> _INSTRUCTIONS TO FOLLOW_:
Each line of the data below that contains "items" must be copied.

> _AVAILABLE DATA_:
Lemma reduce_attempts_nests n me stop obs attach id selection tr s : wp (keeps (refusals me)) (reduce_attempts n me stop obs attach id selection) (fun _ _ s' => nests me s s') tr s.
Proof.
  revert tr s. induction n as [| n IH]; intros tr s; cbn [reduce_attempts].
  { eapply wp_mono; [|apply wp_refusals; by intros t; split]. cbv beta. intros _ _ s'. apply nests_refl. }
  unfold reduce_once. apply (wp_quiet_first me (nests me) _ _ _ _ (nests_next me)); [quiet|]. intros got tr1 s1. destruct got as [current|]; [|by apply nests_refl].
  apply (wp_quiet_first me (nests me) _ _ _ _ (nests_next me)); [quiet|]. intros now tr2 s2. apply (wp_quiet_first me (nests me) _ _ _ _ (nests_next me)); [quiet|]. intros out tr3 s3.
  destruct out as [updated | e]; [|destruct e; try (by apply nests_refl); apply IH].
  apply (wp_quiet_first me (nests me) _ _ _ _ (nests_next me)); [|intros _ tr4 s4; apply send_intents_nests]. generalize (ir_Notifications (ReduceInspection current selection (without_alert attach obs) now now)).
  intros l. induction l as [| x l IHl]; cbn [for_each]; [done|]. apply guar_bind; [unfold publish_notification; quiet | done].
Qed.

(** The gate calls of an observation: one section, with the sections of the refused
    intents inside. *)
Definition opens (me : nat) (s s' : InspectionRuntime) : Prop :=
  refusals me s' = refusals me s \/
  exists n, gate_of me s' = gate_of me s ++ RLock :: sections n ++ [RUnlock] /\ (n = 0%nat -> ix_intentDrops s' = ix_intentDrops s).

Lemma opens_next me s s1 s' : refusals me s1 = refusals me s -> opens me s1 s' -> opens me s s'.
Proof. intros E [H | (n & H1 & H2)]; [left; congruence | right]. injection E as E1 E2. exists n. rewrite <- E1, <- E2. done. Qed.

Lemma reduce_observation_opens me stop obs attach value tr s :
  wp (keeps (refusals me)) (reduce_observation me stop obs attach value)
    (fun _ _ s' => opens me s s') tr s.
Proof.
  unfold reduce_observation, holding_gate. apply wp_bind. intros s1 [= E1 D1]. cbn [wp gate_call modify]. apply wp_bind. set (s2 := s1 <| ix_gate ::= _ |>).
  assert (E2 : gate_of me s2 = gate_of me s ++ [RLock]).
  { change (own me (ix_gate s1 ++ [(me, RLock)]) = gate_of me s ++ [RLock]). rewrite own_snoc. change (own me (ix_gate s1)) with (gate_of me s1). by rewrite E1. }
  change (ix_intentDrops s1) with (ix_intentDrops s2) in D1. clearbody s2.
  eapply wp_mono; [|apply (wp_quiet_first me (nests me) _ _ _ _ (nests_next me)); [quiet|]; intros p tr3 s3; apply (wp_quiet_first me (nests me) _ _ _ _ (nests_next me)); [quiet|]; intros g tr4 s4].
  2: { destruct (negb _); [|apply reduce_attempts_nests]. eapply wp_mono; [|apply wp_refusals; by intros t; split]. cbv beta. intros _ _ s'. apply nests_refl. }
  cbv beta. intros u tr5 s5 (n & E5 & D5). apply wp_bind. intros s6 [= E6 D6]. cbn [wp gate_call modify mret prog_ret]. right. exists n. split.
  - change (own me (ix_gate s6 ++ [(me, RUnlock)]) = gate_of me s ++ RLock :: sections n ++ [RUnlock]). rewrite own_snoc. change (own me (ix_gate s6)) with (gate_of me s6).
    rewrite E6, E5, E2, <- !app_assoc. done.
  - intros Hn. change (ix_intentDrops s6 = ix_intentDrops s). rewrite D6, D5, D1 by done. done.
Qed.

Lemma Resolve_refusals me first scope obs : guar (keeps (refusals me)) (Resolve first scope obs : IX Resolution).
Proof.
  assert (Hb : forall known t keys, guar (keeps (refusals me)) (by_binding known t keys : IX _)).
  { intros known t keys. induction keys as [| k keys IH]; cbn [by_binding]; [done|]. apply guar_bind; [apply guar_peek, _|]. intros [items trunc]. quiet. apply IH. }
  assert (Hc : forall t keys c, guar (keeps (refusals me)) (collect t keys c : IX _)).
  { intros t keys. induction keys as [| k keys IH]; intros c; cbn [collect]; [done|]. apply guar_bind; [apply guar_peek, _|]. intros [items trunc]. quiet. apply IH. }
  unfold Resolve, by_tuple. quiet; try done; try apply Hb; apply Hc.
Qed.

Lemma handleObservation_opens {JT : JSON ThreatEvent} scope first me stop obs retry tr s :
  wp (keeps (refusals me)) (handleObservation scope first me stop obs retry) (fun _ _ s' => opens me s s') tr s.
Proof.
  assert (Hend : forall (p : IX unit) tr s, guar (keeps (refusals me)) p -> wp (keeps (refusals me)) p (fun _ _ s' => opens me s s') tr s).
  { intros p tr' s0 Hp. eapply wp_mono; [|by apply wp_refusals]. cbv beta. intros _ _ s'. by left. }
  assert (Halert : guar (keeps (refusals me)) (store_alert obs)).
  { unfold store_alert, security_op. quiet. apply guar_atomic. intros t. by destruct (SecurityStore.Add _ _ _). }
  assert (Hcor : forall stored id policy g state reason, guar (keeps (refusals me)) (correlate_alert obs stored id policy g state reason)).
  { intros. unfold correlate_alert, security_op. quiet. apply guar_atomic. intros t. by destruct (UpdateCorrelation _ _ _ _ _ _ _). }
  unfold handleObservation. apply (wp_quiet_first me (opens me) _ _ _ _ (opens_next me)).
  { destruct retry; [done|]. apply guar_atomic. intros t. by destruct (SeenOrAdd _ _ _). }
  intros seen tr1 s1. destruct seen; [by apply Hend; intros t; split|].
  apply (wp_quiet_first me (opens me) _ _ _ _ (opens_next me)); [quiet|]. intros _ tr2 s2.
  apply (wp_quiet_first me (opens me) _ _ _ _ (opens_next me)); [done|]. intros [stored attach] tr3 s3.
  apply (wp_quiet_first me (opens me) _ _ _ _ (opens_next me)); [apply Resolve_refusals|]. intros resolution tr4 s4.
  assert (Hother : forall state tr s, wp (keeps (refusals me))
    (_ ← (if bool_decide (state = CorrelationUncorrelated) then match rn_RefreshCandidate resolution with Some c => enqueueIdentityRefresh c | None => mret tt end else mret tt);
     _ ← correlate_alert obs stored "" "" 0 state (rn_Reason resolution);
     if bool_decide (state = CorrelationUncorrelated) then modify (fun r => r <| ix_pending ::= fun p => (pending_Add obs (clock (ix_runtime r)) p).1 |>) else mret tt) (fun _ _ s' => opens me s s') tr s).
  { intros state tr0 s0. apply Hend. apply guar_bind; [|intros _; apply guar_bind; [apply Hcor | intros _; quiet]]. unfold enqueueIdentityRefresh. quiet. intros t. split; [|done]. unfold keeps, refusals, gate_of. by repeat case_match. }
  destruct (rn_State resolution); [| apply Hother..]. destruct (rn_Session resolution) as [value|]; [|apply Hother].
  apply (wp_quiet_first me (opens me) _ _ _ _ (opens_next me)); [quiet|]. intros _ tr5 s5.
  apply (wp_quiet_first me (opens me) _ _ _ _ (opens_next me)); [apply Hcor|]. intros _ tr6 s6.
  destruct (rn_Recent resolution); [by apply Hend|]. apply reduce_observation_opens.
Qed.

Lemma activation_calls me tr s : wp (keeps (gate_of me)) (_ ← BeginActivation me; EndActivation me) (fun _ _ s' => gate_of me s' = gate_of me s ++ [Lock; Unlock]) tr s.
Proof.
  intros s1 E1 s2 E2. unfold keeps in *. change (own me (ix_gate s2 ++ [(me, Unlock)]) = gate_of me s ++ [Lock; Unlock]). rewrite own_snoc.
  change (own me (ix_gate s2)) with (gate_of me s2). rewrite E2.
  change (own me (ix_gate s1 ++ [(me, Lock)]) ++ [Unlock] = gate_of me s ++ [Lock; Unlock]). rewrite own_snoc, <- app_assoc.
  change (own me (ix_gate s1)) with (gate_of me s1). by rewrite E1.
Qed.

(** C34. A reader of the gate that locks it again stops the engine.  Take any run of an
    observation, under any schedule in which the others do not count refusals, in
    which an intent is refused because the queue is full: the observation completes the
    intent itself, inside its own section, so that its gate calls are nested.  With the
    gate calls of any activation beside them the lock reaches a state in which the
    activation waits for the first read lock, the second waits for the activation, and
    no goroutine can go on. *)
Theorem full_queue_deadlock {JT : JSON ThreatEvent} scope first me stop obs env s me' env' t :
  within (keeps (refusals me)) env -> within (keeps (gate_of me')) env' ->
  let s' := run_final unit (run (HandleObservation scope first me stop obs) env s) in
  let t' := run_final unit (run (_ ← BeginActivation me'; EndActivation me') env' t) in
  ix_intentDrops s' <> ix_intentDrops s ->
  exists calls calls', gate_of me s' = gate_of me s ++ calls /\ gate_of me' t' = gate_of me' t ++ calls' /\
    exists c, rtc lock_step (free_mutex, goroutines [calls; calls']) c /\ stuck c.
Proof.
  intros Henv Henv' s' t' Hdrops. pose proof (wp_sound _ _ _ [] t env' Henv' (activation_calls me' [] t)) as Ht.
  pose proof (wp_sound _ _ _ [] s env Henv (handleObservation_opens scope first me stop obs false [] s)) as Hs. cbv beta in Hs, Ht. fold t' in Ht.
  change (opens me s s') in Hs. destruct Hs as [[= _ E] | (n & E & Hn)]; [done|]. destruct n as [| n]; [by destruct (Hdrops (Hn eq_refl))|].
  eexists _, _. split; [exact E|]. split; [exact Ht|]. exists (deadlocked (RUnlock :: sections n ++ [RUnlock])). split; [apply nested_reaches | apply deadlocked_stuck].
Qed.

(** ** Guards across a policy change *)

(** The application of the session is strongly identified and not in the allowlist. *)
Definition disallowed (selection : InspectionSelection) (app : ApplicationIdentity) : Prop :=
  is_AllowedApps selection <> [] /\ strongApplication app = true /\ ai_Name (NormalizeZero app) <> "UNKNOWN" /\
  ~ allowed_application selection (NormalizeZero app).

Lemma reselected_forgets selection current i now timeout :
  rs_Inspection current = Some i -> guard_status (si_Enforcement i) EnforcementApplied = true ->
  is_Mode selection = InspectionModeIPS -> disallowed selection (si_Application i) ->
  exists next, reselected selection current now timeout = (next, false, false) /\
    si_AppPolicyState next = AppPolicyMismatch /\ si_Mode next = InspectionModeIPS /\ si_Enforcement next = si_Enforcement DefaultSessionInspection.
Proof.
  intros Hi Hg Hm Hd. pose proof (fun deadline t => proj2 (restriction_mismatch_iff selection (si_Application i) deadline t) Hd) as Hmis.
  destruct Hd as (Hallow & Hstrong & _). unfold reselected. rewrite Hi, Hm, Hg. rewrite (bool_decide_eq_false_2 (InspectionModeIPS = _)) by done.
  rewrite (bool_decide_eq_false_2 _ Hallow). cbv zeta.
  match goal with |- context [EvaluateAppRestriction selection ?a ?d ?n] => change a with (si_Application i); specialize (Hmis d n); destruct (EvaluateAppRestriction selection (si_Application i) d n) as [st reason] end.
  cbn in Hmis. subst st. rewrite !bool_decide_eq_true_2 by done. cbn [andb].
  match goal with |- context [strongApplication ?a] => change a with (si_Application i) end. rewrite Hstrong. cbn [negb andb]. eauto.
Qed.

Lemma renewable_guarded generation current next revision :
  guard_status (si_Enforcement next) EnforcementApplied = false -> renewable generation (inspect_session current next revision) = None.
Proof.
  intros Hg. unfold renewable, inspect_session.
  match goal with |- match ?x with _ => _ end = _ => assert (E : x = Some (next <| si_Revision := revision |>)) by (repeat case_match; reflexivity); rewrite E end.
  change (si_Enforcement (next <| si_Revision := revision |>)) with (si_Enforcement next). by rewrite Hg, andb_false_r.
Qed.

> _WORKED SOLUTION_:
  { intros known t keys. induction keys as [| k keys IH]; cbn [by_binding]; [done|]. apply guar_bind; [apply guar_peek, _|]. intros [items trunc]. quiet. apply IH. }
  { intros t keys. induction keys as [| k keys IH]; intros c; cbn [collect]; [done|]. apply guar_bind; [apply guar_peek, _|]. intros [items trunc]. quiet. apply IH. }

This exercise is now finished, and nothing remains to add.